The source for solving your business content challenges.

AIIM - On the Record with SharePoint: Bridging the Gap Between Retention and Retrieval

On the Record with SharePoint: Bridging the Gap Between Retention and Retrieval

An exploration of the relationship between the classification and retention of content by users and the retrieval of content to satisfy business and legal requirements; a recent project forms the basis of this article.

— Mike Alsup, Jonathan Brandenburg and Susan Cisco, Ph.D.


Terminology: In this article, we use the term "content" to include both official records and documents/non-records.

The relationship between the classification and retention of content by users and the retrieval of content to satisfy business and legal requirements. A recent project forms the basis of this article.

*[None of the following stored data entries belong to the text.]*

(** The events lead from [c] to a cache that mirrors [m]. *)
Definition leads (c : schedulerCache) (evs : list CacheEvents.event) (m : gmap string (dobj Pod)) : Prop :=
  ∃ c', cache_run evs c = Ret c' ∧ good c' m ∧ generation c' ≤ generation c + 3 * Z.of_nat (length evs) ∧
    (∀ y, live (infos c') y = live (infos c) y) ∧ follows c c'.

Lemma leads_nil c m : good c m → leads c [] m.
Proof. intros. exists c. split_and!; [done|done|simpl; lia|done|done]. Qed.

Lemma follows_step c ev c' ok :
  evolves c c' → CacheEvents.spec_step ttl ev (abs c) = (abs c', ok) → assumes ev = false → follows c c'.
Proof.
  intros Hev Hst Has. split; [done|]. intros uid p Hp. apply (spec_assumed ttl ev); [done|]. by rewrite Hst.
Qed.

Lemma leads_one ev c m :
  cache_inv lsci overhead c → CacheEvents.coherent c ev → headroom c ev → pod_event ev → assumes ev = false → cost ev = 3 →
  all_served api (CacheEvents.spec_step ttl ev (abs c)).1 → mirrors (CacheEvents.spec_step ttl ev (abs c)).1 m →
  leads c [ev] m.
Proof.
  intros Hinv Hco Hh Hp Has Hcost Hs Hm.
  destruct (event_step lsci overhead ttl c ev Hinv Hco Hh) as (c' & ok & He & Hinv' & Hst & Hl & Hev & Hg).
  pose proof (follows_step _ _ _ _ Hev Hst Has) as Hf.
  rewrite Hst in Hs, Hm. exists c'. simpl. rewrite He. split; [done|]. split; [done|]. split; [simpl; lia|]. split; [|done].
  intros y. by rewrite Hl, nodes_after_pod.
Qed.

Lemma leads_app c evs1 evs2 m1 m2 :
  leads c evs1 m1 →
  (∀ c1, good c1 m1 → generation c1 ≤ generation c + 3 * Z.of_nat (length evs1) → leads c1 evs2 m2) →
  leads c (evs1 ++ evs2) m2.
Proof.
  intros (c1 & He1 & H1 & Hg1 & Hl1 & Hv1) H2. destruct (H2 c1 H1 Hg1) as (c2 & He2 & Hgood & Hg2 & Hl2 & Hv2).
  exists c2. split; [|split; [done|]; split; [rewrite length_app; lia|]; split; [intros y; by rewrite Hl2|by etrans]].
  clear -He1 He2. revert c He1. induction evs1 as [|ev evs1 IH]; intros c He1; simpl in *; [by injection He1 as ->|].
  destruct (cache_exec ev c) as [[c' ok]|]; [|done]. simpl in *. by apply IH.
Qed.

Lemma GetPodKey_uid p : pod_UID p ≠ EmptyString → GetPodKey p = Some (pod_UID p).
Proof. unfold GetPodKey. by destruct (pod_UID p). Qed.

Lemma abs_added c k s : podStates c !! k = Some s → k ∉ assumedPods c → abs c !! k = Some (ps_pod s, Added).
Proof. intros Hs Hk. by rewrite abs_lookup, Hs, <- (phase_out _ _ s Hk). Qed.

Lemma abs_known c k s : podStates c !! k = Some s → ∃ ph, abs c !! k = Some (ps_pod s, ph).
Proof. intros Hs. rewrite abs_lookup, Hs. by eexists. Qed.

Lemma leads_add c m p :
  good c m → view_ok podKey api m → api p → assignedPod p = true → m !! podKey p = None →
  generation c + 3 ≤ max_int64 → leads c [EvAdd p] (<[podKey p := Live p]> m).
Proof.
  intros (Hinv & HA & Hmir) Hm Hp Ha Hn Hg.
  assert (CacheEvents.spec_step ttl (EvAdd p) (abs c) = (<[pod_UID p := (p, Added)]> (abs c), true)) as Hst.
  { simpl. rewrite GetPodKey_uid by (by apply (api_uid p)).
    destruct (abs c !! pod_UID p) as [[q []]|] eqn:Hq; try done. by apply (mirror_new api _ m) in Hq. }
  apply leads_one; try done; [|rewrite Hst; simpl..].
  - simpl. intros s (ph & Hs)%abs_known. apply HA in Hs as [Hu Hs]. simpl in *.
    apply (served_same api); [by apply served_api|done|done].
  - intros uid v [[<- <-]|[_ Hv]]%lookup_insert_Some; [split; [done|by apply served_api]|by apply HA].
  - by apply (mirror_add api).
Qed.

Lemma leads_remove c m o p :
  good c m → view_ok podKey api m → m !! podKey o = Some (Live o) → assignedPod o = true → fresh_pod o p →
  generation c + 3 ≤ max_int64 → leads c [EvRemove p] (delete (podKey o) m).
Proof.
  intros (Hinv & HA & Hmir) Hm Ho Ha [Hu Hx] Hg.
  pose proof (mirror_there _ _ _ Hmir Ho Ha) as Hthere. pose proof (view_api api _ _ Hm Ho) as Hapi.
  assert (CacheEvents.spec_step ttl (EvRemove p) (abs c) = (delete (pod_UID o) (abs c), true)) as Hst.
  { simpl. rewrite GetPodKey_uid, Hu, Hthere by (rewrite Hu; by apply (api_uid o)). done. }
  apply leads_one; try done; [|rewrite Hst; simpl..].
  - simpl. intros s Hs Hk. apply (abs_added _ _ _ Hs) in Hk. rewrite Hu, Hthere in Hk. injection Hk as <-. done.
  - intros uid v [_ Hv]%lookup_delete_Some. by apply HA.
  - by apply (mirror_remove api).
Qed.

Lemma leads_update c m o p :
  good c m → view_ok podKey api m → m !! podKey o = Some (Live o) → podKey p = podKey o → api p →
  assignedPod o = true → assignedPod p = true → pod_UID o = pod_UID p →
  generation c + 3 ≤ max_int64 → leads c [EvUpdate o p] (<[podKey p := Live p]> m).
Proof.
  intros (Hinv & HA & Hmir) Hm Ho Hk Hp Hao Hap Hu Hg.
  pose proof (mirror_there _ _ _ Hmir Ho Hao) as Hthere. pose proof (view_api api _ _ Hm Ho) as Hapi.
  assert (CacheEvents.spec_step ttl (EvUpdate o p) (abs c) = (<[pod_UID p := (p, Added)]> (abs c), true)) as Hst.
  { simpl. rewrite GetPodKey_uid, Hthere by (by apply (api_uid o)). by rewrite Hu. }
  apply leads_one; try done; [|rewrite Hst; simpl..].
  - simpl. intros s Hs Hks. apply (abs_added _ _ _ Hs) in Hks. rewrite Hthere in Hks. injection Hks as Heq.
    rewrite <- Heq. split_and!; try done. by apply (api_node p o).
  - intros uid v [[<- <-]|[_ Hv]]%lookup_insert_Some; [split; [done|by apply served_api]|by apply HA].
  - rewrite <- insert_delete_eq, <- (insert_delete_eq m). apply (mirror_add api); try done.
    + rewrite Hk, <- Hu. by apply (mirror_remove api).
    + intros k x [_ Hx]%lookup_delete_Some. by apply Hm.
    + apply lookup_delete_eq.
Qed.

Lemma view_ok_delete m k : view_ok podKey api m → view_ok podKey api (delete k m).
Proof. intros Hm k' x [_ Hx]%lookup_delete_Some. by apply Hm. Qed.

Lemma leads_replace c m o p :
  good c m → view_ok podKey api m → m !! podKey o = Some (Live o) → podKey p = podKey o → api p →
  generation c + 6 ≤ max_int64 →
  leads c (pod_cache_events (updateNotification (Live o) (Live p))) (<[podKey p := Live p]> m).
Proof.
  intros Hc Hm Ho Hk Hp Hg. pose proof (view_ok_delete m (podKey p) Hm) as Hm'.
  assert (delete (podKey p) m !! podKey p = None) as Hn by apply lookup_delete_eq.
  assert (assignedPod o = false → good c (delete (podKey p) m)) as Hdrop.
  { intros Ha. destruct Hc as (H1 & H2 & H3). split_and!; [done|done|]. rewrite Hk. by apply mirror_drop. }
  simpl. rewrite <- insert_delete_eq. destruct (assignedPod p) eqn:Hap, (assignedPod o) eqn:Hao; simpl.
  - destruct (String.eqb_spec (pod_UID o) (pod_UID p)) as [Hu|Hu].
    { rewrite insert_delete_eq. apply (leads_update c m o p); try done. lia. }
    apply (leads_app c [EvRemove o] [EvAdd p] (delete (podKey p) m)).
    + rewrite Hk. apply leads_remove; try done. lia.
    + intros c1 H1 Hg1. simpl in Hg1. apply leads_add; try done. lia.
  - apply leads_add; try done; [by apply Hdrop|lia].
  - apply (leads_app c [EvRemove o] [] (delete (podKey p) m)).
    + rewrite Hk. apply leads_remove; try done. lia.
    + intros c1 (H1 & H2 & H3) _. apply leads_nil. split_and!; [done|done|by apply mirror_skip].
  - destruct (Hdrop eq_refl) as (H1 & H2 & H3). apply leads_nil. split_and!; [done|done|by apply mirror_skip].
Qed.

(** The cache follows the stream. *)
Lemma leads_note c m n :
  good c m → view_ok podKey api m → exact podKey fresh_pod m n → (∀ o, mentions n o → api o) →
  generation c + 6 ≤ max_int64 → leads c (pod_cache_events n) (apply_notification (key_of podKey) m n).
Proof.
  intros Hc Hm Hn Ha Hg. destruct n as [x y|x|x]; simpl in Hn, Ha.
  - destruct Hn as (o & p & -> & -> & Hk & Ho). apply (leads_replace c m o p); try done. apply Ha. by right.
  - destruct Hn as (p & -> & Hn). simpl. destruct (assignedPod p) eqn:Hap.
    + apply leads_add; try done; [by apply Ha|lia].
    + destruct Hc as (H1 & H2 & H3). apply leads_nil. split_and!; [done|done|by apply mirror_skip].
  - destruct Hn as (o & p & Hx & Hk & Ho & Hf). simpl. rewrite Hx, Hk. destruct Hf as [Hu Hnode].
    assert (assignedPod p = assignedPod o) as -> by (unfold assignedPod; by rewrite Hnode).
    destruct (assignedPod o) eqn:Hao; [apply leads_remove; try done; lia|].
    destruct Hc as (H1 & H2 & H3). apply leads_nil. split_and!; [done|done|by apply mirror_drop].
Qed.

(** ** The nodes' listener *)

Definition node_view (c : schedulerCache) (m : gmap string (dobj Node)) : Prop :=
  ∀ x, live (infos c) x = m !! x ≫= live_object.

Lemma node_note_step c m mn n :
  good c m → node_view c mn → exact node_Name (λ o o', o' = o) mn n → generation c + 3 ≤ max_int64 →
  ∃ c', cache_run (node_cache_events n) c = Ret c' ∧ good c' m ∧
    node_view c' (apply_notification (key_of node_Name) mn n) ∧ follows c c'.
Proof.
  intros (Hinv & HA & Hm) Hv Hn Hg.
  assert (∃ ev, node_cache_events n = [ev] ∧ CacheEvents.coherent c ev ∧ cost ev = 3 ∧ assumes ev = false ∧
    (∀ A, CacheEvents.spec_step ttl ev A = (A, true)) ∧
    ∀ x, nodes_after ev (live (infos c)) x = apply_notification (key_of node_Name) mn n !! x ≫= live_object)
    as (ev & -> & Hco & Hcost & Has & Hst & Hafter).
  { destruct n as [x y|x|x]; simpl in Hn.
    - destruct Hn as (o & p & -> & -> & Hk & Ho). exists (EvUpdateNode o p). split_and!; try done; simpl.
      + by rewrite Hv, Hk, Ho.
      + intros x. case_decide as Hx; [by rewrite Hx, lookup_insert_eq|by rewrite lookup_insert_ne, Hv by done].
    - destruct Hn as (p & -> & Hn). exists (EvAddNode p). split_and!; try done; simpl.
      + by rewrite Hv, Hn.
      + intros x. case_decide as Hx; [by rewrite Hx, lookup_insert_eq|by rewrite lookup_insert_ne, Hv by done].
    - destruct Hn as (o & p & Hx & Hk & Ho & ->). exists (EvRemoveNode o). simpl. rewrite Hx, Hk.
      split_and!; try done; simpl; [by rewrite Hv, Ho|].
      intros y. case_decide as Hy; [by rewrite Hy, lookup_delete_eq|by rewrite lookup_delete_ne, Hv by done]. }
  destruct (event_step lsci overhead ttl c ev Hinv Hco) as (c' & ok & He & Hinv' & Hst' & Hl & Hev & _); [unfold headroom; lia|].
  pose proof (follows_step _ _ _ _ Hev Hst' Has) as Hf.
  rewrite Hst in Hst'. injection Hst' as Habs _. exists c'. simpl. rewrite He. split; [done|].
  split; [by unfold good; rewrite <- Habs|]. split; [|done]. intros x. by rewrite Hl, Hafter.
Qed.

(** ** The scheduler *)

Local Abbreviation pods_after := (foldl (apply_notification (key_of podKey))).
Local Abbreviation nodes_seen := (foldl (apply_notification (key_of node_Name))).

How can 9,532 unique types of content created or acquired by an organization with 15,000 information workers be categorized consistently for retention and retrieval? It would be tempting to develop one categorization system to meet both purposes, but Gimmal knew that the “one size fits all” approach would be impractical based on the large volumes of physical and electronic records at this organization. The purpose of this article is to identify an approach for bridging the gap between the requirements for categorizing content for retention and requirements for categorizing content for retrieval.

Enterprise Retention
A retention schedule (RS) is a formal business policy that lists the types of records an organization or enterprise creates and acquires and how long they should be retained according to legal, regulatory, and business requirements. An up-to-date approved RS addresses legal requirements for all jurisdictions in which an organization operates. A RS typically needs to be updated every 18 to 24 months, especially in highly regulated industries.

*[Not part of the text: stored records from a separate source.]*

(* ===== verification/CyclePermits.v ===== *)
(** * Binding cycles that wait for a permit

    A binding cycle reads the channel of the waiting pod whose pointer it has
    got from its framework.  While no two binding cycles are in their permit
    phase for pods with the same UID, that channel has a status or the timer of
    a pending plugin will send one, whatever the informers, the plugins and the
    other goroutines do. *)

From S2P Require Import Prelude GoHeap SchedHeap Labels ApiTypes NodeInfo FwkStatus WaitingPods.
From S2P Require Import Parallelizer FeasibleSearch NodeTree SchedCache CacheEvents Snapshot SchedQueue QueueEvents.
From S2P Require Import Framework GenericScheduler DeltaFIFO RingGrowing Informer EventHandlers SchedulerEvents SchedulingCycle CycleEvents.
#[local] Open Scope Z_scope.

(** ** The waiting pods of a profile *)

Definition waiting (s : Scheduler) (profile : string) : waitingPodsMap :=
  default newWaitingPodsMap (Profiles s !! profile).

(** A profile's waiting pods, with the pods that have received their status
    ([R]) and those that wait for it at a pointer ([V]): the objects the map
    has, unless their status is received, and the ones that are waited for get
    a status. *)
Record profile_ok (R : list (string * string)) (V : list (string * string * nat)) (profile : string)
    (w : waitingPodsMap) : Prop := {
  po_entry uid ref : wpm_get w uid = Some ref →
    ∃ wp, wpm_heap w !! ref = Some wp ∧ pod_UID (wp_pod wp) = uid ∧ (alive wp ∨ (profile, uid) ∈ R);
  po_waiter uid ref : (profile, uid, ref) ∈ V →
    ∃ wp, wpm_heap w !! ref = Some wp ∧ pod_UID (wp_pod wp) = uid ∧ alive wp;
}.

Organizations want to make it as easy as possible to apply their RSs and categorize records into the correct retention categories (also known as record series) so they adopt a “big bucket” strategy for streamlining their RSs. A big bucket RS serves one purpose and perspective – defining retention periods. The big bucket strategy simplifies a RS by consolidating record types related to the same business function or process and with similar retention requirements into bigger buckets of retention categories (usually 100-150 for a large organization). With fewer buckets resulting in fewer retention choices, information workers and auto-categorization tools are more likely to consistently categorize records for retention, which ensures better compliance with an organization’s record retention requirements. This, in turn, reduces risks associated with keeping records too long and reduces costs for maintaining and responding to e-discovery demands for large volumes of unneeded records.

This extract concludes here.